(Entries taken from a collection)

(** A name of no file, or of a program file that the loader starts or refuses
    without trouble: no page of it in the kernel half or mapped twice
    ([placeable]), and the frames that are free do not run out between a page and
    its tables ([fits]). *)
Definition runnable (w : system) (name : list Z) (args : option (list Z)) : Prop :=
  (file_size (drive_a w name) = 0 ∧ u32 (file_size (drive_c w name (ram (pages (core w))))) = 0) ∨
  ∃ img, program_file (drive_a w name) (drive_c w name) (pages (core w)) img ∧ placeable img args ∧
    fits img (Z.of_nat (size (free_set (pages (core w))))) = true.

Lemma startable_runnable w name args img :
  program_file (drive_a w name) (drive_c w name) (pages (core w)) img →
  startable img args (pages (core w)) → runnable w name args.
Proof.
  intros Hfile Hs. right. exists img. split; [done|].
  split; [by apply loadable_placeable, (sa_loadable _ _ _ Hs)|by apply fits_enough, (sa_room _ _ _ Hs)].
Qed.

(** ** What a session keeps *)

Record steady (w w' : system) : Prop := {
  sd_wf : alloc_wf (pages (core w'));
  sd_free i : i ∈ free_set (pages (core w')) ↔ i ∈ free_set (pages (core w));
  sd_cr3 : cr3 (core w') = cr3 (core w);
  sd_pml4 : kernel_pml4 (core w') = kernel_pml4 (core w);
  sd_frames : preserves (pages (core w)) (pages (core w'));
}.

(** Between commands: the allocator is sound and CR3 holds the kernel's page
    map, whose root is an allocated frame. *)
Record system_ok (w : system) : Prop := {
  so_wf : alloc_wf (pages (core w));
  so_table : kernel_table (pages (core w)) (kernel_pml4 (core w));
  so_cr3 : cr3 (core w) = u64 (kernel_pml4 (core w) - hhdm (pages (core w)));
}.

Lemma steady_same w w' :
  system_ok w → pages (core w') = pages (core w) → cr3 (core w') = cr3 (core w) →
  kernel_pml4 (core w') = kernel_pml4 (core w) → steady w w'.
Proof. intros [Hwf _ _] Hp Hc Hk. by split; rewrite ?Hp. Qed.

Lemma steady_trans w1 w2 w3 : steady w1 w2 → steady w2 w3 → steady w1 w3.
Proof.
  intros [_ Hf Hc Hk Hp] [Hwf' Hf' Hc' Hk' Hp']. split; [done| |congruence|congruence|by etransitivity].
  intros i. by rewrite Hf'.
Qed.

Lemma steady_ok w w' : system_ok w → steady w w' → system_ok w'.
Proof.
  intros [Hwf (t & Ht & Hf) Hc] [Hwf' _ Hc' Hk' Hp]. pose proof (pv_layout _ _ Hp) as Hl. split; [done| |].
  - exists t. rewrite Hk', Ht. split; [symmetry; by apply table_layout|by apply (pv_frame _ _ Hp)].
  - rewrite Hc', Hk', Hc. by rewrite (proj1 Hl).
Qed.
(** The program that [exec] starts, if it starts one, runs until its exit. *)
Definition exec_exits (w : system) (name : list Z) (args : option (list Z)) : Prop :=
  ∀ regs a,
    process_exec (kernel_pml4 (core w)) kstack (drive_a w name) (drive_c w name) args (pages (core w)) =
      (Started regs, a) →
    space a (um_cr3 regs) →
    ∃ k', rtc (pstep after_font v) (entered w a regs) k' ∧
      do_exit k' = Exit (user_program regs (entered w a regs)).

Lemma exits_exec w name args : exits → exec_exits w name args.
Proof. intros Hex regs a _ Sp. by apply Hex. Qed.

(** What the loader hands over to a program that is started. *)
Record started (w : system) (a : St) (map : Z) : Prop := {
  sr_space : space a map;
  sr_owned : owned (pages (core w)) a map;
  sr_reach : out_of_reach (pages (core w)) a map;
  sr_kernel i : 256 ≤ i < 512 →
    ent a map i = rd64 (ram (pages (core w))) (kernel_pml4 (core w) + 8 * i);
}.

(** What the loader does: it starts the program, or all is as before. *)
Lemma exec_loads w name args r a :
  alloc_wf (pages (core w)) → kernel_table (pages (core w)) (kernel_pml4 (core w)) →
  runnable w name args →
  process_exec (kernel_pml4 (core w)) kstack (drive_a w name) (drive_c w name) args (pages (core w)) = (r, a) →
  (∃ message, r = Failed message ∧ alloc_wf a ∧
     (∀ i, i ∈ free_set a ↔ i ∈ free_set (pages (core w))) ∧ preserves (pages (core w)) a) ∨
  ∃ regs, r = Started regs ∧ started w a (um_cr3 regs).
Proof.
  intros Hwf Hkt [[Hfat Htar]|(img & Hfile & L & Hroom)] He.
  - revert He. unfold process_exec. rewrite Hfat, Z.eqb_refl, Htar. intros [= <- <-].
    left. by eexists.
  - destruct (exec_cases _ _ _ _ _ _ _ _ Hwf Hkt L Hfile Hroom He)
      as [Hp [(msg & Hr & Hwf' & Hfs & _)|(map & Hr & _ & Sp & Ho & Hk & _)]]; cbn [fst snd] in *; subst r.
    { left. by exists msg. }
    right. eexists. split; [done|]. split; [done|done|split; [done|]|done].
    intros u Hu. destruct (space_holds a map u Sp Hu) as (i & -> & _).
    intros (j & Hij & _ & Hj). assert (j = i) as -> by (unfold PAGE_SIZE in Hij; lia).
    apply Hj, (Ho i). by right.
Qed.

(** Whether the loader fails or the program runs until its exit. *)
Lemma exec_steady w name args :
  exec_exits w name args → system_ok w → runnable w name args → steady w (exec w name args).
Proof.
  intros Hex [Hwf Hkt Hc3] Hrun. unfold exec.
  destruct (process_exec _ _ _ _ _ _) as [r a] eqn:He.
  destruct (exec_loads w name args r a Hwf Hkt Hrun He)
    as [(msg & -> & Hwf' & Hfs & Hp)|(regs & -> & [Sp Ho Hre _])]; [by split|].
  destruct (Hex regs a He Sp) as (k2 & Hsteps & Hexit). set (k1 := entered w a regs) in *.
  destruct (exit_spec after_font v (pages (core w)) k1 k2 Sp Ho Hsteps)
    as (k3 & Hk3 & Hwf3 & Hfs3 & Hc & Hk & Hreach).
  rewrite Hexit in Hk3. injection Hk3 as <-.
  split; [done|exact Hfs3| |exact Hk|by apply Hreach].
  etransitivity; [exact Hc|]. etransitivity; [|symmetry; exact Hc3].
  unfold k1, entered. cbn [kernel_pml4 pages Syscall.print with_screen with_pages]. do 2 f_equal.
  apply (pv_layout _ _ (proj1 Hre)).
Qed.

(** A program that the loader can start, and that reaches its exit with [Q]. *)
Lemma exec_runs (Q : kernel → Prop) w name args img :
  system_ok w → program_file (drive_a w name) (drive_c w name) (pages (core w)) img →
  startable img args (pages (core w)) →
  (∀ map a, process_ready (pages (core w)) a (kernel_pml4 (core w)) map img args →
     let regs := mk_usermode map (e_entry (image img) 0) (stack_pointer args) (stack_pointer args)
                   (u64 (kstack + 4096)) in
     let k := entered w a regs in
     ∃ k1, rtc (pstep after_font v) k k1 ∧ do_exit k1 = Exit (user_program regs k) ∧ Q k1) →
  steady w (exec w name args) ∧ ∃ k1, do_exit k1 = Exit (core (exec w name args)) ∧ Q k1.
Proof.
  intros Hw Hfile Hs Hrun. pose proof Hw as [Hwf Hkt _].
  destruct (exec_started _ kstack _ _ args _ img Hwf Hkt Hfile Hs) as (map & a & He & R & _).
  destruct (Hrun map a R) as (k1 & Hsteps & Hexit & HQ). split.
  - apply exec_steady; [|done|by apply (startable_runnable w name args img)].
    intros regs a' He' _. rewrite He in He'. injection He' as <- <-. by exists k1.
  - exists k1. split; [|done]. unfold exec. by rewrite He.
Qed.

(** sys_exit leaves the devices alone. *)
Lemma exit_devices (k k' : @kernel St D) : do_exit k = Exit k' →
  screen k' = screen k ∧ disk k' = disk k ∧ keyboard k' = keyboard k ∧ scancodes k' = scancodes k.
Proof. unfold do_exit. by intros [= <-]. Qed.

(** ** Commands *)

(** The program that a command runs. *)
Definition exec_target (cmd_name args : list Z) : option (list Z * option (list Z)) :=
  if Shell.is_cmd cmd_name "edit" then Some (str "bin/editor.elf", Some args)
  else if Shell.is_cmd cmd_name "lisp" then Some (str "bin/lisp.elf", Some args)
  else if Shell.is_cmd cmd_name "exec" then Some (args, None)
  else None.

(** Only the screen differs. *)
Record same_machine (w w' : system) : Prop := {
  sm_pages : pages (core w') = pages (core w);
  sm_cr3 : cr3 (core w') = cr3 (core w);
  sm_pml4 : kernel_pml4 (core w') = kernel_pml4 (core w);
  sm_disk : disk (core w') = disk (core w);
  sm_archive : archive w' = archive w;
}.

Lemma same_machine_trans w1 w2 w3 : same_machine w1 w2 → same_machine w2 w3 → same_machine w1 w3.
Proof. intros [] []. split; congruence. Qed.

Lemma same_machine_steady w w' : system_ok w → same_machine w w' → steady w w'.
Proof. intros Hw []. by apply steady_same. Qed.

Lemma same_machine_runnable w w' f a : same_machine w w' → runnable w f a → runnable w' f a.
Proof.
  intros [Hp Hc Hk Hd Ha]. unfold runnable, drive_a, drive_c. by rewrite Hp, Hd, Ha.
Qed.

Lemma read_command_same w keys cmd :
  same_machine w (Shell.read_command w keys cmd).1 ∧
  ∀ w', (Shell.read_command w' keys cmd).2 = (Shell.read_command w keys cmd).2.
Proof.
  revert w cmd. induction keys as [|c keys IH]; intros w cmd; cbn [Shell.read_command]; [by split|].
  destruct (c =? 10); [by split|].
  assert (∀ d l, let r := Shell.read_command (Shell.vga_putchar w d) keys l in
    same_machine w r.1 ∧ ∀ w', (Shell.read_command (Shell.vga_putchar w' d) keys l).2 = r.2) as Hnext.
  { intros d l. destruct (IH (Shell.vga_putchar w d) l) as [Hs Hr]. split; [|intros w'; apply Hr].
    by apply (same_machine_trans _ (Shell.vga_putchar w d)). }
  destruct (c =? 8); [|apply Hnext]. destruct (0 <? _); [apply Hnext|apply IH].
Qed.

(** The frames, CR3, the kernel's page map and the archive are as they were. *)
Definition same_kernel (w w' : system) : Prop :=
  pages (core w') = pages (core w) ∧ cr3 (core w') = cr3 (core w) ∧
  kernel_pml4 (core w') = kernel_pml4 (core w) ∧ archive w' = archive w.

Lemma same_kernel_steady w w' : system_ok w → same_kernel w w' → steady w w'.
Proof. intros Hw (Hp & Hc & Hk & _). by apply steady_same. Qed.

Lemma exec_archive w name args : archive (exec w name args) = archive w.
Proof. unfold exec. by destruct (process_exec _ _ _ _ _ _) as [[msg|regs] a]. Qed.

(** A command runs a program or leaves the kernel's state alone. *)
Lemma run_command_cases fuel w keys cmd_name args w' keys' :
  Shell.run_command fuel w keys cmd_name args = Shell.Next w' keys' →
  (∃ f a, exec_target cmd_name args = Some (f, a) ∧ w' = exec w f a) ∨ same_kernel w w'.
Proof.
  unfold Shell.run_command, exec_target.
  destruct (Shell.is_cmd cmd_name "echo"); [intros [= <- _]; by right|].
  destruct (Shell.is_cmd cmd_name "cls" || _); [intros [= <- _]; by right|].
  destruct (Shell.is_cmd cmd_name "dir"); [intros [= <- _]; by right|].
  destruct (Shell.is_cmd cmd_name "edit"); [intros [= <- _]; left; by do 2 eexists|].
  destruct (Shell.is_cmd cmd_name "lisp"); [intros [= <- _]; left; by do 2 eexists|].
  destruct (Shell.is_cmd cmd_name "type"); [intros [= <- _]; by right|].
  destruct (Shell.is_cmd cmd_name "exec"); [intros [= <- _]; left; by do 2 eexists|].
  destruct (Shell.is_cmd cmd_name "rm").
  { destruct args as [|c args]; [intros [= <- _]; by right|].
    cbn [Shell.fat16_delete_file system_services]. destruct (fat16_delete_file _ _ _) as [r d].
    destruct (r =? 1); intros [= <- _]; by right. }
  destruct (Shell.is_cmd cmd_name "poweroff" || _); [done|].
  destruct (Shell.is_cmd cmd_name "reboot"); [by destruct (Shell.wait_controller _ _)|].
  intros [= <- _]. by right.
Qed.

(** The program of the line typed, if it runs one, is runnable. *)
Definition keys_runnable (w : system) (keys : list Z) : Prop :=
  ∀ cmd rest cmd_name args f a,
    (Shell.read_command w keys []).2 = Some (cmd, rest) →
    Shell.split_command cmd = Some (cmd_name, args) →
    exec_target cmd_name args = Some (f, a) → runnable w f a.

(** A line that is typed and whose program, if it runs one, is runnable. *)
Definition fit_turn (fuel : positive) (w w' : system) : Prop :=
  ∃ keys keys', Shell.shell_turn fuel w keys = Shell.Next w' keys' ∧ keys_runnable w keys.

(** A turn prints and echoes, and then runs a program that its line names or
    leaves the kernel's state alone. *)
Lemma turn_cases fuel w w' :
  fit_turn fuel w w' →
  ∃ w1, same_machine w w1 ∧
    (same_kernel w1 w' ∨ ∃ f a, runnable w1 f a ∧ w' = exec w1 f a).
Proof.
  intros (keys & keys' & Hturn & Hrun). unfold Shell.shell_turn in Hturn.
  set (w1 := Shell.vga_print w _) in *. assert (same_machine w w1) as H01 by done.
  destruct (read_command_same w1 keys []) as [H12 Hr]. unfold keys_runnable in Hrun. rewrite (Hr w) in Hrun.
  destruct (Shell.read_command w1 keys []) as [w2 [[cmd rest]|]]; [|done]. cbn [fst snd] in *.
  pose proof (same_machine_trans _ _ _ H01 H12) as H02. exists w2. split; [done|].
  destruct cmd as [|c cmd]; [left; by injection Hturn as <- _|].
  destruct (Shell.split_command (c :: cmd)) as [[name args]|] eqn:Hsplit; [|done].
  destruct (run_command_cases fuel w2 rest name args w' keys' Hturn) as [(f & a & Ht & ->)|]; [right|by left].
  exists f, a. split; [|done]. apply (same_machine_runnable w); [done|]. by eapply Hrun.
Qed.

Lemma turn_archive fuel w w' : fit_turn fuel w w' → archive w' = archive w.
Proof.
  intros Ht. destruct (turn_cases fuel w w' Ht) as (w1 & H1' & [(_ & _ & _ & ->)|(f & a & _ & ->)]).
  - apply H1'.
  - rewrite exec_archive. apply H1'.
Qed.

Lemma turn_steady fuel w w' : exits → system_ok w → fit_turn fuel w w' → steady w w'.
Proof.
  intros Hex Hw Ht. destruct (turn_cases fuel w w' Ht) as (w1 & H1' & Hc).
  pose proof (same_machine_steady w w1 Hw H1') as Hs1. pose proof (steady_ok w w1 Hw Hs1) as Hw1.
  apply (steady_trans _ w1); [done|]. destruct Hc as [Hk|(f & a & Hrun & ->)].
  - by apply same_kernel_steady.
  - apply exec_steady; [by apply exits_exec|done|done].
Qed.

Lemma turns_steady fuel w0 w : exits → system_ok w0 → rtc (fit_turn fuel) w0 w → steady w0 w.
Proof.
  intros Hex Hw0 Hs. apply (@rtc_ind_r _ (fit_turn fuel) (λ w, steady w0 w) w0); [by apply steady_same| |done].
  intros w1 w2 _ Ht Hs1. apply (steady_trans _ w1); [done|].
  apply (turn_steady fuel); [done|by apply (steady_ok w0)|done].
Qed.
(** C34. What a crash costs. After an exception in a program that the loader has
    started, CR3 holds the page map of the process and not the kernel's, the
    process's memory is mapped as before, and the frames that were free before
    the command are those that are free now and those the page map holds, its
    root among them. No later command gives any of these back. *)
Theorem crash_leaks w name args regs a :
  up w → runnable v NAME w name args →
  load w name args = (Started regs, a) → crashes_at regs (entered after_font w a regs) →
  let w' := run_exec w name args in
  cr3 (core w') = um_cr3 regs ∧
  cr3 (core w') ≠ u64 (kernel_pml4 (core w') - hhdm (pages (core w'))) ∧
  (∀ x, user x → lookup_page (pages (core w')) (cr3 (core w')) x = lookup_page a (um_cr3 regs) x) ∧
  (∀ i, i ∈ free_set (pages (core w)) ↔
     i ∈ free_set (pages (core w')) ∨ holds (pages (core w')) (cr3 (core w')) (i * PAGE_SIZE)) ∧
  holds (pages (core w')) (cr3 (core w')) (cr3 (core w')) ∧
  ∀ fuel lines w2 i, ends → run_lines fuel w' lines = Some w2 → lines_fit fuel w' lines →
    holds (pages (core w')) (cr3 (core w')) (i * PAGE_SIZE) → i ∉ free_set (pages (core w2)).
Proof.
  intros Hup Hrun He Hcr w'. pose proof Hup as [Hwf Hkt Hm].
  destruct (exec_loads v kstack NAME w name args _ a Hwf Hkt Hrun He)
    as [(msg & [=] & _)|(regs' & [= <-] & Hst)].
  pose proof (exec_crashed w name args regs a Hwf Hkt He Hst Hcr) as [Hc Hsp Ho Hw Hm'].
  fold w' in Hc, Hsp, Ho, Hw, Hm'. pose proof (ss_space _ _ _ Hsp) as Sp.
  assert (up w') as Hup' by (split; [apply (sp_wf _ _ Sp)|by apply (worn_table w)|done]).
  rewrite Hc. split_and!; [done| |apply Hsp|exact Ho|by left|].
  - destruct Hkt as (t & Ht & Hf). rewrite (wn_pml4 _ _ Hw).
    destruct (pv_layout _ _ (wn_frames _ _ Hw)) as [-> _]. rewrite (kernel_map_frame w t) by done.
    intros Heq. apply (proj2 (sr_reach _ _ _ Hst) (um_cr3 regs)); [by left|by rewrite Heq].
  - intros fuel lines w2 i Hends Hl Hfit Hh Hfree.
    pose proof (lines_turns _ _ _ _ _ fuel w' lines w2 Hl Hfit) as Hs.
    destruct (turns_worn fuel w' w2 Hends Hup' Hs) as [[Hsub _ _] _].
    destruct (space_holds _ _ _ Sp Hh) as (j & Hij & _ & Hj).
    assert (j = i) as -> by (unfold PAGE_SIZE in Hij; lia). by apply Hj, Hsub.
Qed.
End Faults.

- WHAT TO WORK ON -
Beginning at the line with "Shell.run_command fuel w" and stopping after the line with "set (w1 := Shell.vga_print", please write out every line of the data above exactly and nothing else.

- WRITTEN REPLY -
  Shell.run_command fuel w keys cmd_name args = Shell.Next w' keys' →
  (∃ f a, exec_target cmd_name args = Some (f, a) ∧ w' = exec w f a) ∨ same_kernel w w'.
Proof.
  unfold Shell.run_command, exec_target.
  destruct (Shell.is_cmd cmd_name "echo"); [intros [= <- _]; by right|].
  destruct (Shell.is_cmd cmd_name "cls" || _); [intros [= <- _]; by right|].
  destruct (Shell.is_cmd cmd_name "dir"); [intros [= <- _]; by right|].
  destruct (Shell.is_cmd cmd_name "edit"); [intros [= <- _]; left; by do 2 eexists|].
  destruct (Shell.is_cmd cmd_name "lisp"); [intros [= <- _]; left; by do 2 eexists|].
  destruct (Shell.is_cmd cmd_name "type"); [intros [= <- _]; by right|].
  destruct (Shell.is_cmd cmd_name "exec"); [intros [= <- _]; left; by do 2 eexists|].
  destruct (Shell.is_cmd cmd_name "rm").
  { destruct args as [|c args]; [intros [= <- _]; by right|].
    cbn [Shell.fat16_delete_file system_services]. destruct (fat16_delete_file _ _ _) as [r d].
    destruct (r =? 1); intros [= <- _]; by right. }
  destruct (Shell.is_cmd cmd_name "poweroff" || _); [done|].
  destruct (Shell.is_cmd cmd_name "reboot"); [by destruct (Shell.wait_controller _ _)|].
  intros [= <- _]. by right.
Qed.

(** The program of the line typed, if it runs one, is runnable. *)
Definition keys_runnable (w : system) (keys : list Z) : Prop :=
  ∀ cmd rest cmd_name args f a,
    (Shell.read_command w keys []).2 = Some (cmd, rest) →
    Shell.split_command cmd = Some (cmd_name, args) →
    exec_target cmd_name args = Some (f, a) → runnable w f a.

(** A line that is typed and whose program, if it runs one, is runnable. *)
Definition fit_turn (fuel : positive) (w w' : system) : Prop :=
  ∃ keys keys', Shell.shell_turn fuel w keys = Shell.Next w' keys' ∧ keys_runnable w keys.

(** A turn prints and echoes, and then runs a program that its line names or
    leaves the kernel's state alone. *)
Lemma turn_cases fuel w w' :
  fit_turn fuel w w' →
  ∃ w1, same_machine w w1 ∧
    (same_kernel w1 w' ∨ ∃ f a, runnable w1 f a ∧ w' = exec w1 f a).
Proof.
  intros (keys & keys' & Hturn & Hrun). unfold Shell.shell_turn in Hturn.
  set (w1 := Shell.vga_print w _) in *. assert (same_machine w w1) as H01 by done.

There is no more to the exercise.